- Opening Delimiter -

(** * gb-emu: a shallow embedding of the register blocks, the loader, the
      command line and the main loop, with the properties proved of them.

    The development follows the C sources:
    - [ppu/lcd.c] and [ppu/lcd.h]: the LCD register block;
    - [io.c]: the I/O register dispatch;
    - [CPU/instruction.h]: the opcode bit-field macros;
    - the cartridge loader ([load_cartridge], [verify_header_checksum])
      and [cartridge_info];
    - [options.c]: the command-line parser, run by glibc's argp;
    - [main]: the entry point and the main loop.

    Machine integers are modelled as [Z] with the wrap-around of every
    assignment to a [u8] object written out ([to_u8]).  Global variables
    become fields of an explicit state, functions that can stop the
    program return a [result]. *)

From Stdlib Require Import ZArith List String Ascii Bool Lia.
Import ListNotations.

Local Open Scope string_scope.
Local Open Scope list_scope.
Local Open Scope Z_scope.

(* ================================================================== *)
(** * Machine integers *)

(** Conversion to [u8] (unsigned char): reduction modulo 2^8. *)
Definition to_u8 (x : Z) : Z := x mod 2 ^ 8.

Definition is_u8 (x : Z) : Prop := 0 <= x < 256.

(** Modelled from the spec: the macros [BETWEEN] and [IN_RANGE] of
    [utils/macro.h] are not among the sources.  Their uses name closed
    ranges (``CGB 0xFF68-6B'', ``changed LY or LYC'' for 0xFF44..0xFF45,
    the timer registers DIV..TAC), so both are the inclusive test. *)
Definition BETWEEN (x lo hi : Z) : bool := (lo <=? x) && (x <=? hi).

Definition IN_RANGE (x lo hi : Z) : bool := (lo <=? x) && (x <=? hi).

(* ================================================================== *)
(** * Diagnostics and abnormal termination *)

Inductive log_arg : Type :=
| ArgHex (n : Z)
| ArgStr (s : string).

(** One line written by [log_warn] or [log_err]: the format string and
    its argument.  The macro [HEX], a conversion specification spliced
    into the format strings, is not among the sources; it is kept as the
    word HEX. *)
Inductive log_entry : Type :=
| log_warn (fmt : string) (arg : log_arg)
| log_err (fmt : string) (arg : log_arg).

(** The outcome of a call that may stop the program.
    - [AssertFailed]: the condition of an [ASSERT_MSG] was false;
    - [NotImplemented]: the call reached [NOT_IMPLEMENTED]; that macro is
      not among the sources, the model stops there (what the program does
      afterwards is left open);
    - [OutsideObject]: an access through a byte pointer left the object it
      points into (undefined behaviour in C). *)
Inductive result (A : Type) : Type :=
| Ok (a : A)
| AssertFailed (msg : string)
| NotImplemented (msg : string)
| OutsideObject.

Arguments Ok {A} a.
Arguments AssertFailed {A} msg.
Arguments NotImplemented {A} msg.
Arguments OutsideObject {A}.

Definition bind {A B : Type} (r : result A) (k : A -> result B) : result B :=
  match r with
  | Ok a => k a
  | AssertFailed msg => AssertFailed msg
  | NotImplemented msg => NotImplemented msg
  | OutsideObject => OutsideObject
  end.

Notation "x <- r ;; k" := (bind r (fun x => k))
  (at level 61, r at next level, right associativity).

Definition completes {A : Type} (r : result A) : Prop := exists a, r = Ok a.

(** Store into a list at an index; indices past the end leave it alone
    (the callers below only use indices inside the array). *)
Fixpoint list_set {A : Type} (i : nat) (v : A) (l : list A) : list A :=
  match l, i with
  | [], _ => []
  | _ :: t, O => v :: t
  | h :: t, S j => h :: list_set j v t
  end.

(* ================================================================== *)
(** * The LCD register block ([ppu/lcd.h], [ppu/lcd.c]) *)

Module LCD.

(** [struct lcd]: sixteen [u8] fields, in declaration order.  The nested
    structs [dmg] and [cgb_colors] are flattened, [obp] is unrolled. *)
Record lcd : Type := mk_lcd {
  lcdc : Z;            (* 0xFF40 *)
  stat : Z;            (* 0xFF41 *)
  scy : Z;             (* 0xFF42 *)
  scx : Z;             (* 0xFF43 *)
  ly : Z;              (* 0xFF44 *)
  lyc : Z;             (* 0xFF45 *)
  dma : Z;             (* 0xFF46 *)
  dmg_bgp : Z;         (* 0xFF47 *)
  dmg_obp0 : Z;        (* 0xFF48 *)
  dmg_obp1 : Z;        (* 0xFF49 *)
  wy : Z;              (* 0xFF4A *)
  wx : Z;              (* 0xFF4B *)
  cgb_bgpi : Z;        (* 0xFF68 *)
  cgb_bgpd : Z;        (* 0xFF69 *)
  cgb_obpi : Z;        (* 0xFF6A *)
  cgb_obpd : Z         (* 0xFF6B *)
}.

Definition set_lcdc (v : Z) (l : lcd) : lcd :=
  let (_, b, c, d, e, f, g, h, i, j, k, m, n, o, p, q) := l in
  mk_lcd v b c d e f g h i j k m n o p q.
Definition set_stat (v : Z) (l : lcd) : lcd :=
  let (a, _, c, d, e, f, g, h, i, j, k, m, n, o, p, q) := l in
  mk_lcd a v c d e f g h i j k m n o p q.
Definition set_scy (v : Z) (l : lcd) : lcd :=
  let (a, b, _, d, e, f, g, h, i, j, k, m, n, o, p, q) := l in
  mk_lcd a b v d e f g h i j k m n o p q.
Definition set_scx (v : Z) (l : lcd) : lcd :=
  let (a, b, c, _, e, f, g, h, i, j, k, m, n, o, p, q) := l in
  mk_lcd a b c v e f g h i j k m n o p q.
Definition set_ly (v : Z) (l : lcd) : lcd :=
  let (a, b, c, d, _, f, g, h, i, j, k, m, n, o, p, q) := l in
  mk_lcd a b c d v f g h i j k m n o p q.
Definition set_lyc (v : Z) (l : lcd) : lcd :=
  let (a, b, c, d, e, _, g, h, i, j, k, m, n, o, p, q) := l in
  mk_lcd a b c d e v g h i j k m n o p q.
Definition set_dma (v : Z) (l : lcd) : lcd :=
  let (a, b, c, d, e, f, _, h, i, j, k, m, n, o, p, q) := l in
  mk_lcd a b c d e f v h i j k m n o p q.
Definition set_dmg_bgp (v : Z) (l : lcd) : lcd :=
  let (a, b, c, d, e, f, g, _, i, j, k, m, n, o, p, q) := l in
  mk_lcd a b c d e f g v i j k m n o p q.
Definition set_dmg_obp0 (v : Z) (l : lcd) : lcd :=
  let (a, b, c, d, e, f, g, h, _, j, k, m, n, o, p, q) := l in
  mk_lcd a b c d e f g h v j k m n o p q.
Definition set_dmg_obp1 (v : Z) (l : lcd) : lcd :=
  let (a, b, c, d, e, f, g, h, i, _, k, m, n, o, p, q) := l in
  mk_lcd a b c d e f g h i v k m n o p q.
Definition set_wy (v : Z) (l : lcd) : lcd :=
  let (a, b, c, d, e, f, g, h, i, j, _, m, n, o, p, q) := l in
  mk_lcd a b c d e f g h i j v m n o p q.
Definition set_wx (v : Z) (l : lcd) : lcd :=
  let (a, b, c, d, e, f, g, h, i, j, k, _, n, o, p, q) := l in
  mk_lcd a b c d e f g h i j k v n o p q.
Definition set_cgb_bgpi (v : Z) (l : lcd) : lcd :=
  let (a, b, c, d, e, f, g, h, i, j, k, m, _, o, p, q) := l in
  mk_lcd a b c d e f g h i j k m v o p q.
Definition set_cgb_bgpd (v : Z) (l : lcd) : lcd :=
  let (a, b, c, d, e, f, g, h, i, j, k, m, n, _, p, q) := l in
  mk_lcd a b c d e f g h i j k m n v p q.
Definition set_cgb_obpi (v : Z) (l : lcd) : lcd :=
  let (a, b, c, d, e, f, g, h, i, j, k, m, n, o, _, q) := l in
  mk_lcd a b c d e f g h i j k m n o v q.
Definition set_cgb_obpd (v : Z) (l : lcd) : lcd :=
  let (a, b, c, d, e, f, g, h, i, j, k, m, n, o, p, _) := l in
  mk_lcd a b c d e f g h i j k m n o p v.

- Closing Delimiter -

◆ EXERCISE PROMPT
A single figure is required: the number of lines in the data above in which the word "among" appears.

◆ TASK RESPONSE
3